Parallèlement à l’incitation à la violence du jeune Klansman, le prédicateur local de Memphis Jimmy Stroad a organisé un rassemblement chrétien afin de « donner à la jeunesse du Mid-South l’occasion de montrer que Jésus-Christ est plus populaire que les Beatles ». Un membre du public a jeté un pétard sur la scène, ce qui a amené le groupe à croire brièvement qu’il était sous le feu des armes. Ils ont vraiment montré les Beatles.
Étant donné que le Klan a toujours eu un penchant maladif pour jouer avec les gens, il est impossible de dire quel était leur objectif final, ou s’il y en avait un, à part bloquer les performances du groupe. Cependant, dans une interview réalisée par ITN avec Robert Shelton, le « magicien impérial » du Klan, il a condamné le groupe pour son soutien aux droits civils et a même affirmé qu’il était communiste. Compte tenu de ce qui s’est passé en 1964, c’est probablement une bonne chose que les fils préférés de Liverpool soient restés à l’écart du Sud.

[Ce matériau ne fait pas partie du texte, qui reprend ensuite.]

Definition after {A} (m : mop A) (s : Service) : Service := fst (snd (m s (calm 1000))).
Definition after_env {A} (m : mop A) (s : Service) : env := snd (snd (m s (calm 1000))).
Definition answer {A} (m : mop A) (s : Service) : result mail_error A := fst (m s (calm 1000)).

Lemma run_parts {A} (m : mop A) s : m s (calm 1000) = (answer m s, (after m s, after_env m s)).
Proof. unfold answer, after, after_env. by destruct (m s (calm 1000)) as [r [s' e']]. Qed.

End Demo.
Export Demo.

Section props.
Context `{ME : MailEnv} `{P : Platform} `{MC : MailCodec} `{PL : Plugins}.

(** ** Outgoing writes *)

(** C5. Complete mediation: whatever one operation of an agent or of the owner
    does, under any failures, every call it adds that leaves the device is made
    with the switch on.  Marking and moving mail need no more: the call is the
    one the operation names.  Any other such call comes from a writing
    operation and carries a payload that was put to the engine while the
    operation ran, before any write and on the books as they stood; the engine
    either answered "allow", by an enabled rule in force that covers it with
    headroom by the executions the trail counts at that time, or asked for a
    person, and the caller came with an approval. *)
Theorem writes_mediated o s e r s' e' :
  run_any o s e = (r, (s', e')) ->
  exists l, calls s' = calls s ++ l /\
    forall c, c ∈ l -> is_write c = true -> allowed_call s e e' o c.
Proof. of_run. apply run_any_allowed. Qed.

Lemma authorized_destructive s e e' req opt dec :
  authorized s e e' req opt dec -> Destructive req = true -> WApproved opt = true.
Proof.
  intros (_ & _ & [(_ & stored & t & u & r & _ & _ & _ & Hal & _)|[_ Ha]]) Hd; [|done].
  destruct Hal as (q & Hq & _ & (Hdq & _) & _). unfold normalizeRequest in Hq.
  rewrite !result_bind_Ok in Hq. destruct Hq as (to & _ & Hq). apply result_bind_Ok in Hq as (cc & _ & Hq).
  apply result_bind_Ok in Hq as (bcc & _ & Hq). apply result_bind_Ok in Hq as (rep & _ & Hq).
  apply result_bind_Ok in Hq as (cal & _ & [= <-]). cbn in Hdq. congruence.
Qed.

(** Deleting always needs a person: no rule book, however permissive, makes
    the service delete mail or an event without an approval. *)
Theorem deletes_need_a_person o opt s e r s' e' c :
  run_write o opt s e = (r, (s', e')) -> c ∈ drop (List.length (calls s)) (calls s') ->
  match c with CallMailDelete _ _ | CallCalDelete _ _ => True | _ => False end -> WApproved opt = true.
Proof.
  intros Hrun Hc Hdel. pose proof (run_write_mediated o opt s e) as H. unfold wp in H. rewrite Hrun in H.
  destruct H as (l & Hl & Hall). rewrite Hl, drop_app_length in Hc. rewrite Forall_forall in Hall.
  assert (Hw : is_write c = true) by by destruct c.
  destruct (Hall c Hc Hw) as (req & dec & Hau & Hd). eapply authorized_destructive; [exact Hau|].
  destruct c; try done; cbn in Hd; by subst.
Qed.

Il est intéressant de noter que les événements de la tournée ont changé la donne pour le groupe. Non seulement les dates de concert commencent à entraver leur travail en studio, mais la tournée houleuse éclipse massivement la sortie de Revolver, que le groupe considère comme son album le plus complet à ce jour. Cela les a amenés à penser que les tournées étaient vraiment un exercice long et inutile, surtout dans le climat de tant de haine. Le guitariste George Harrison envisage même de quitter le groupe mais se laisse convaincre de rester à condition que le groupe se concentre uniquement sur l’enregistrement de musique.
En fin de compte, cette tournée a été le dernier clou du cercueil pour la relation des Beatles avec les tournées, et après elle, ils ne feront plus jamais de tournée. Ironiquement, c’est le début de leur chapitre le plus illustre et le plus novateur, celui où ils deviendront de véritables icônes de la musique.